--- Task directions ---
Will you write out all the entries below exactly?

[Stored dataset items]
(** The [case BillCharging:] arm of [switch bill.Status]. *)
Definition charging (ex : Executor) (sched : Scheduler) (b : Bill.t) : Outcome :=
  (* 1) charge all pending items *)
  let charges := map (fun t : Task => ExecCharge (snd t)) (launch ItemPending (Bill.Items b)) in
  let b := Bill.with_items b (charge_all ex sched (Bill.Items b)) in
  (* 2) count failures *)
  let failedCount := count_status ItemFailed (Bill.Items b) in
  let totalItems := length (Bill.Items b) in
  (* 3) branch on result *)
  if Nat.eqb failedCount totalItems then
    let failedIDs := map LineItem.ID (Bill.Items b) in
    let b := Bill.with_status b BillFailed in
    {| final := b;
       result := Some {| err_message := pretty failedCount +:+ " items failed: " +:+ sprint_ids failedIDs;
                         err_type := "ChargeFailed";
                         err_non_retryable := false;
                         err_details := failedIDs |};
       activities := charges |}
  else if Nat.eqb failedCount 0 then
    let b := Bill.with_status b BillSettled in
    let _ := credit_err ex (Bill.Total b) (Bill.Cur b) in
    {| final := b;
       result := None;
       activities := charges ++ [ExecCredit (Bill.Total b) (Bill.Cur b)] |}
  else
    let refunds := map (fun t : Task => ExecRefund (snd t)) (launch ItemCharged (Bill.Items b)) in
    let '(items, refundedCount) := refund_all ex sched (Bill.Items b) in
    let b := Bill.with_items b items in
    let b := Bill.with_status b BillCompensated in
    let failedIDs := failed_ids (Bill.Items b) in
    {| final := b;
       result := Some {| err_message := "refunded " +:+ pretty refundedCount +:+ " items after "
                                          +:+ pretty failedCount +:+ " failures";
                         err_type := "ChargeCompensated";
                         err_non_retryable := false;
                         err_details := failedIDs |};
       activities := charges ++ refunds |}.

(** [switch bill.Status { ... }] after the loop. *)
Definition after_loop (ex : Executor) (sched : Scheduler) (b : Bill.t) : Outcome :=
  if String.eqb (Bill.Status b) BillCanceled || String.eqb (Bill.Status b) BillExpired then
    {| final := b; result := None; activities := [] |}
  else if String.eqb (Bill.Status b) BillCharging then charging ex sched b
  else
    {| final := b;
       result := Some {| err_message := "invalid state"; err_type := EmptyString;
                         err_non_retryable := true; err_details := [] |};
       activities := [] |}.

--- Response to the exercise ---
(** The [case BillCharging:] arm of [switch bill.Status]. *)
Definition charging (ex : Executor) (sched : Scheduler) (b : Bill.t) : Outcome :=
  (* 1) charge all pending items *)
  let charges := map (fun t : Task => ExecCharge (snd t)) (launch ItemPending (Bill.Items b)) in
  let b := Bill.with_items b (charge_all ex sched (Bill.Items b)) in
  (* 2) count failures *)
  let failedCount := count_status ItemFailed (Bill.Items b) in
  let totalItems := length (Bill.Items b) in
  (* 3) branch on result *)
  if Nat.eqb failedCount totalItems then
    let failedIDs := map LineItem.ID (Bill.Items b) in
    let b := Bill.with_status b BillFailed in
    {| final := b;
       result := Some {| err_message := pretty failedCount +:+ " items failed: " +:+ sprint_ids failedIDs;
                         err_type := "ChargeFailed";
                         err_non_retryable := false;
                         err_details := failedIDs |};
       activities := charges |}
  else if Nat.eqb failedCount 0 then
    let b := Bill.with_status b BillSettled in
    let _ := credit_err ex (Bill.Total b) (Bill.Cur b) in
    {| final := b;
       result := None;
       activities := charges ++ [ExecCredit (Bill.Total b) (Bill.Cur b)] |}
  else
    let refunds := map (fun t : Task => ExecRefund (snd t)) (launch ItemCharged (Bill.Items b)) in
    let '(items, refundedCount) := refund_all ex sched (Bill.Items b) in
    let b := Bill.with_items b items in
    let b := Bill.with_status b BillCompensated in
    let failedIDs := failed_ids (Bill.Items b) in
    {| final := b;
       result := Some {| err_message := "refunded " +:+ pretty refundedCount +:+ " items after "
                                          +:+ pretty failedCount +:+ " failures";
                         err_type := "ChargeCompensated";
                         err_non_retryable := false;
                         err_details := failedIDs |};
       activities := charges ++ refunds |}.

(** [switch bill.Status { ... }] after the loop. *)
Definition after_loop (ex : Executor) (sched : Scheduler) (b : Bill.t) : Outcome :=
  if String.eqb (Bill.Status b) BillCanceled || String.eqb (Bill.Status b) BillExpired then
    {| final := b; result := None; activities := [] |}
  else if String.eqb (Bill.Status b) BillCharging then charging ex sched b
  else
    {| final := b;
       result := Some {| err_message := "invalid state"; err_type := EmptyString;
                         err_non_retryable := true; err_details := [] |};
       activities := [] |}.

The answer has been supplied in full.